Despite metastatic breast cancer remains a difficult journey, more of us live well with the disease. I’m sharing with you eight choices I’ve made that help me live with more joy and hope since my diagnosis 16 months ago.
I need to be heard and seen for who I really am. Especially since it’s Pinktober. So, here’s what I’ve learned these past months.
Statistics speak for themselves. The journey of people living with metastatic breast cancer (MBC), like me, is often less of a success story than the journey of people with early-stage breast cancer. Still, there’s more of us who live well with MBC. That’s because researchers are discovering more information through trials, treatments are becoming more effective, and more patients use complementary medicine along with conventional treatments (integrative medicine).
What’s MBC? It’s cancer that’s spread to another part of the body. The conventional treatments? There’s a range from surgery to chemotherapy, targeted hormonotherapy and a variety of new protocols that arrive on the “market” each year. What about the cure? Conventional medicine says “complete remission is possible in some cases” while “there’s no cure”. So, do we need to give up?
Whether cancer is behind me (yet) or not, here’s eight things that help me nurture joy and hope despite the ups and downs.
In the end, I’m the one who makes the decisions
What can help me heal? Conventional medicine for sure. What about complimentary medicine? If I use complimentary medicine, which modalities do I blend in my care plan? Since I’m a yoga therapist, yoga is a big part of my care. I also use reflexology, naturopathy, psychotherapy which each play a crucial role. I’m the captain of the boat. I’m the one who decides. I’ve created a unique care plan that serves my body and soul.

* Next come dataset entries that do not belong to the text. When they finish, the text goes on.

(** X1: [remove_entrant] returns whether the member was entered, leaves the
    entrant set without the member's id, and changes nothing else. *)
Theorem remove_entrant_spec (g : Giveaway) (m : Member) :
  ∃ g',
    remove_entrant g (Some m)
    = (Ret (bool_decide (member_id m ∈ _entrants (meta g))), g')
    ∧ meta g'
      = set_entrants (_entrants (meta g) ∖ {[ member_id m ]}) (meta g)
    ∧ (member_id m ∉ _entrants (meta g'))
    ∧ (∀ i, i ≠ member_id m →
            (i ∈ _entrants (meta g') ↔ i ∈ _entrants (meta g)))
    ∧ _message_cache g' = _message_cache g.
Proof.
  unfold remove_entrant.
  destruct (bool_decide (member_id m ∈ _entrants (meta g))) eqn:Hin.
  - eexists. split; [reflexivity|]. simpl. split_and!; try done.
    + rewrite elem_of_difference, elem_of_singleton. tauto.
    + intros i Hi. rewrite elem_of_difference, elem_of_singleton. tauto.
  - apply bool_decide_eq_false in Hin.
    exists g. split; [reflexivity|].
    assert (_entrants (meta g) ∖ {[member_id m]} = _entrants (meta g)) as ->.
    { apply set_eq. intros i.
      rewrite elem_of_difference, elem_of_singleton.
      split; [tauto|]. intros Hi. split; [done|]. by intros ->. }
    rewrite set_entrants_same. split_and!; done.
Qed.

(** ** Entry verification, continued *)

Lemma removed_truthy (g : GiveawayMeta) (rest : string) :
  truthy_str (removed g +:+ rest) = true.
Proof. reflexivity. Qed.

Lemma verify_roles_truthy (g : GiveawayMeta) (key : string)
    (roles : list Role) (m : Member) (s : string) :
  verify_roles g key roles m = Some s → truthy_str s = true.
Proof.
  induction roles as [|i roles IH]; simpl; [discriminate|].
  destruct (String.eqb key "blacklist" && has_role i m);
    [intros [= <-]; apply removed_truthy|].
  destruct (String.eqb key "required" && negb (has_role i m));
    [intros [= <-]; apply removed_truthy | exact IH].
Qed.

I’m my own experiment—not a statistic
Statistics can be frightening. I make a point to remember I’m a person, with my own story, my own strengths and my own truth.
I choose and appreciate the people in my life
Friends, family members, colleagues, therapists, clients, etc. I’m mindful of who’s in my life. Being surrounded by the right people is simply vital to draw strength.
I connect with my body in the present moment
Yoga brings me to the present moment, guides me out of my mind, helps me connect with my body and leads me to listen to what my body is telling me. It’s been a life saver.
I’ve been thinking about the meaning of my life—a lot.
It could’ve meant to have a family, or to travel around the world and explore different cultures (although I’ve done some of that), or to fight for climate change. But no. The meaning of my life is about teaching yoga therapy, sharing what I’m learning about this invaluable practice, helping people connect deeply with their body, unknot the knots, put words on what they feel in their tissues so they live with more harmony in all aspects of their life.
I do what I love—no matter what
Sing, dance, take a forest bath, meet with friends, go for a weekend, … I do what I love as much as I can—even when I feel anxious (waiting for results after a medical test can trigger anxiety). The beauty is that, when I do what I love, I nurture my cells with positive energy—which is good for my healing.
I’m spiritually connected
The severity of the illness has urged me to connect with Life, the Universe, God (or whatever name you give to that something bigger) in a deeper way. A friend has pointed me to the American Church in Paris where I’ve joined the choir to sing gospel. It’s been a joy. There’s also a small group of women—most of whom I’ve never met—who belong to the same church on the other side of the ocean, somewhere in Georgia, who pray for my healing and recovery, every week. I feel their connection!
I’m a resource
My experience as a multiple cancer survivor means I have a world of knowledge on resilience and vulnerability. I’ve actually decided to be fine with my vulnerability instead of going against it, it’s my biggest strength. Many can learn from this lesson. I’m a powerful resource. For me and for others.
Banner photo: With my good friends Susan (also a yoga therapist) and John visiting from Atlanta this past August.